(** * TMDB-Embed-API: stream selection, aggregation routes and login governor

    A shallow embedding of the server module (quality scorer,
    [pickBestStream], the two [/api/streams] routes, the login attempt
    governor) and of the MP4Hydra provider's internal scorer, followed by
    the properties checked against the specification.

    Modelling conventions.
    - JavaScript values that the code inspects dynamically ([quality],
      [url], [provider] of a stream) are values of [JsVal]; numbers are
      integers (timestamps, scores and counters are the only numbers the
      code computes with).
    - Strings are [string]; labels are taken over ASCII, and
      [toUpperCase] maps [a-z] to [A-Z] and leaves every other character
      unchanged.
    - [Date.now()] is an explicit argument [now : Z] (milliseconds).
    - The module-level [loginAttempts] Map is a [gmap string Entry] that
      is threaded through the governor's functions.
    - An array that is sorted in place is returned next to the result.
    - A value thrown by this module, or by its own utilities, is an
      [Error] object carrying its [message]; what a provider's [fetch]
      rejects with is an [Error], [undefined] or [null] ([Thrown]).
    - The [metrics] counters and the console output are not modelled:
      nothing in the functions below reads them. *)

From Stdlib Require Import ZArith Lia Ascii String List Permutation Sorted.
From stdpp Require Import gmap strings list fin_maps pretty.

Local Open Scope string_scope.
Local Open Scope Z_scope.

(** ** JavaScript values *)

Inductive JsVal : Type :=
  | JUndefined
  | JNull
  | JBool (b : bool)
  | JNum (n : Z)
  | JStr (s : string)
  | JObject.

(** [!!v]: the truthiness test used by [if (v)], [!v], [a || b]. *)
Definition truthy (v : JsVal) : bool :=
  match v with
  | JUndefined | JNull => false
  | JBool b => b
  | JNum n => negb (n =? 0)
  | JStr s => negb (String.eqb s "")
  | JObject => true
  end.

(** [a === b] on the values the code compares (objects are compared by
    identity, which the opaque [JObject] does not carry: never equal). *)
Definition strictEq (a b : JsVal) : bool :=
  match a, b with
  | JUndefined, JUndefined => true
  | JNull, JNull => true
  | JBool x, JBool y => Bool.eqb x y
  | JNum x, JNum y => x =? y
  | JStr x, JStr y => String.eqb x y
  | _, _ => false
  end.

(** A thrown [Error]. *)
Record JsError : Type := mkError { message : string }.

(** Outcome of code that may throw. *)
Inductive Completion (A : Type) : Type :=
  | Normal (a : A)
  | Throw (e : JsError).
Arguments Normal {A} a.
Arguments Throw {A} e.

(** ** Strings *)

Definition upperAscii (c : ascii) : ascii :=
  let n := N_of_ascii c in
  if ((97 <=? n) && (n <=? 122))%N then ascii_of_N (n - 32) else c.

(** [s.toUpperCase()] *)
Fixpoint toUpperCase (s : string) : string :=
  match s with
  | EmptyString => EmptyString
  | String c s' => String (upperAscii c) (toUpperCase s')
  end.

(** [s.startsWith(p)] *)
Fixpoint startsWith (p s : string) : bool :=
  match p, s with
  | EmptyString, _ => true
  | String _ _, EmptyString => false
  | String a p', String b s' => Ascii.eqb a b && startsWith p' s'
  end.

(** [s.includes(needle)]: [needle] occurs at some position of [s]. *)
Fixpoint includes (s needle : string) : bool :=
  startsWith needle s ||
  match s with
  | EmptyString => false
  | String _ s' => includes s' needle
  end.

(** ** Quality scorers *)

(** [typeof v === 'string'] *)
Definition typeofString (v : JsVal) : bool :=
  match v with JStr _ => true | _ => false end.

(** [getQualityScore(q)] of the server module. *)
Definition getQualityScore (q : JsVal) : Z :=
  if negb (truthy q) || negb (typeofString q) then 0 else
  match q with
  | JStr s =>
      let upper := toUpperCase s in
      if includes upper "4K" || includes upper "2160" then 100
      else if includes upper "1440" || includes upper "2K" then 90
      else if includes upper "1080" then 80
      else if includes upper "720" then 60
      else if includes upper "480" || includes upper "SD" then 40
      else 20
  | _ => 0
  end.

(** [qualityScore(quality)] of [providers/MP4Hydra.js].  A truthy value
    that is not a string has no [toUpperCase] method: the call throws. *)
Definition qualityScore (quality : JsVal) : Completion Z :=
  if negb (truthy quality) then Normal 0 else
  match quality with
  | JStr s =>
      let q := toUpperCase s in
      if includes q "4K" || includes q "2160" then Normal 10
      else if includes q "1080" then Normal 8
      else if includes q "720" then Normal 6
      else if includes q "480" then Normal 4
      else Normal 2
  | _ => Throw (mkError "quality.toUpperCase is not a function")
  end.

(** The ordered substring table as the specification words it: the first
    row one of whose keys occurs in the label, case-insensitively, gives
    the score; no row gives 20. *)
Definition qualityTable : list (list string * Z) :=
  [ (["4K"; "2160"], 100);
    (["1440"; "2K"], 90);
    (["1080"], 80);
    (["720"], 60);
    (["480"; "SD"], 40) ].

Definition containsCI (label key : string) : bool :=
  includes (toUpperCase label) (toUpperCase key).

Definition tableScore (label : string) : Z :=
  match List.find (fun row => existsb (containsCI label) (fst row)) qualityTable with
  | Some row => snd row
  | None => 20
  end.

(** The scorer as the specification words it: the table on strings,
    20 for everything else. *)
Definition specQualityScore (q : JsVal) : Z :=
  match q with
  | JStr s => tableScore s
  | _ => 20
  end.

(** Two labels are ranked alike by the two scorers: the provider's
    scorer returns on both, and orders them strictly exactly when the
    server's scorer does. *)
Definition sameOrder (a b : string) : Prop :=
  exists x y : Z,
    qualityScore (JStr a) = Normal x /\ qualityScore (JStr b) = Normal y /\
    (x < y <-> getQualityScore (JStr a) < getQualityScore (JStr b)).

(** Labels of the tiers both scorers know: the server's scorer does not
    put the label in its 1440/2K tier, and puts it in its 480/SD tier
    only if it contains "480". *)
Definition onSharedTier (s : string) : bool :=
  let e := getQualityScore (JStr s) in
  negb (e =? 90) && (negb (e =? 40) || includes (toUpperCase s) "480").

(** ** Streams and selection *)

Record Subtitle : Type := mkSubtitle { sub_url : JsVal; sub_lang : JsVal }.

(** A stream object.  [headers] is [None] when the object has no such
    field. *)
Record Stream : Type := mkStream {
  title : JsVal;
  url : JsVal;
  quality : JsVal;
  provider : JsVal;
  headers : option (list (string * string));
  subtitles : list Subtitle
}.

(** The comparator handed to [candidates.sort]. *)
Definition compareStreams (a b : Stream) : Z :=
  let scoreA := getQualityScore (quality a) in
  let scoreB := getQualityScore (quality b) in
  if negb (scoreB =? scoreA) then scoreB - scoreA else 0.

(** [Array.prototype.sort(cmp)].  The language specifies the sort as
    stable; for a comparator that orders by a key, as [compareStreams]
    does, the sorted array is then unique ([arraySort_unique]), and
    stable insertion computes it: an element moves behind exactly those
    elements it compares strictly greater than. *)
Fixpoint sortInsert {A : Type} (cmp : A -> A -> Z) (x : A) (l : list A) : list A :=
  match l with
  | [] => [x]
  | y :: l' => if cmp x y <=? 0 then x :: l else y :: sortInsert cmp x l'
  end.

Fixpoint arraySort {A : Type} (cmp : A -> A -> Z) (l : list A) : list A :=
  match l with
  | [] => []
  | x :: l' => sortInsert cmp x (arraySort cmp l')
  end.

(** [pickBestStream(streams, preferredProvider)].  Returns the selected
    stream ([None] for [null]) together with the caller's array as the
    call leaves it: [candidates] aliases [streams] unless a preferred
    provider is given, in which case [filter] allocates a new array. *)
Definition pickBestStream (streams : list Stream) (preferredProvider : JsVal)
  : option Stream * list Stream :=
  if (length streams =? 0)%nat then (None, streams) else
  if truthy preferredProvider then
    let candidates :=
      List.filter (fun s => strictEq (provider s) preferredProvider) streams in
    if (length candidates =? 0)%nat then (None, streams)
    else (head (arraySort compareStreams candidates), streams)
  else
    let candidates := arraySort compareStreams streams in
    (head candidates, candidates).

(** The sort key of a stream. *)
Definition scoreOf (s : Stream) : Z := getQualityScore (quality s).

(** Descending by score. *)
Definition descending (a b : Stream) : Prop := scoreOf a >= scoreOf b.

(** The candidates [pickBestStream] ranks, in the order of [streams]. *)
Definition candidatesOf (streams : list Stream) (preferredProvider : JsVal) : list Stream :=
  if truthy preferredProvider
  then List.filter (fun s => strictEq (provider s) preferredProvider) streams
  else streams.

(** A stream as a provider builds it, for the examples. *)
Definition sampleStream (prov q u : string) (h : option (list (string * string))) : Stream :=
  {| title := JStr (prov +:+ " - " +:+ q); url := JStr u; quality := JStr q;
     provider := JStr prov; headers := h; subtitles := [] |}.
——
- **Problem to work on**
Having found the line that contains "sortInsert cmp x l'", set down that line and all the rest through the end of the records, exactly.

- **Answer for the task**
  | y :: l' => if cmp x y <=? 0 then x :: l else y :: sortInsert cmp x l'
  end.

Fixpoint arraySort {A : Type} (cmp : A -> A -> Z) (l : list A) : list A :=
  match l with
  | [] => []
  | x :: l' => sortInsert cmp x (arraySort cmp l')
  end.

(** [pickBestStream(streams, preferredProvider)].  Returns the selected
    stream ([None] for [null]) together with the caller's array as the
    call leaves it: [candidates] aliases [streams] unless a preferred
    provider is given, in which case [filter] allocates a new array. *)
Definition pickBestStream (streams : list Stream) (preferredProvider : JsVal)
  : option Stream * list Stream :=
  if (length streams =? 0)%nat then (None, streams) else
  if truthy preferredProvider then
    let candidates :=
      List.filter (fun s => strictEq (provider s) preferredProvider) streams in
    if (length candidates =? 0)%nat then (None, streams)
    else (head (arraySort compareStreams candidates), streams)
  else
    let candidates := arraySort compareStreams streams in
    (head candidates, candidates).

(** The sort key of a stream. *)
Definition scoreOf (s : Stream) : Z := getQualityScore (quality s).

(** Descending by score. *)
Definition descending (a b : Stream) : Prop := scoreOf a >= scoreOf b.

(** The candidates [pickBestStream] ranks, in the order of [streams]. *)
Definition candidatesOf (streams : list Stream) (preferredProvider : JsVal) : list Stream :=
  if truthy preferredProvider
  then List.filter (fun s => strictEq (provider s) preferredProvider) streams
  else streams.

(** A stream as a provider builds it, for the examples. *)
Definition sampleStream (prov q u : string) (h : option (list (string * string))) : Stream :=
  {| title := JStr (prov +:+ " - " +:+ q); url := JStr u; quality := JStr q;
     provider := JStr prov; headers := h; subtitles := [] |}.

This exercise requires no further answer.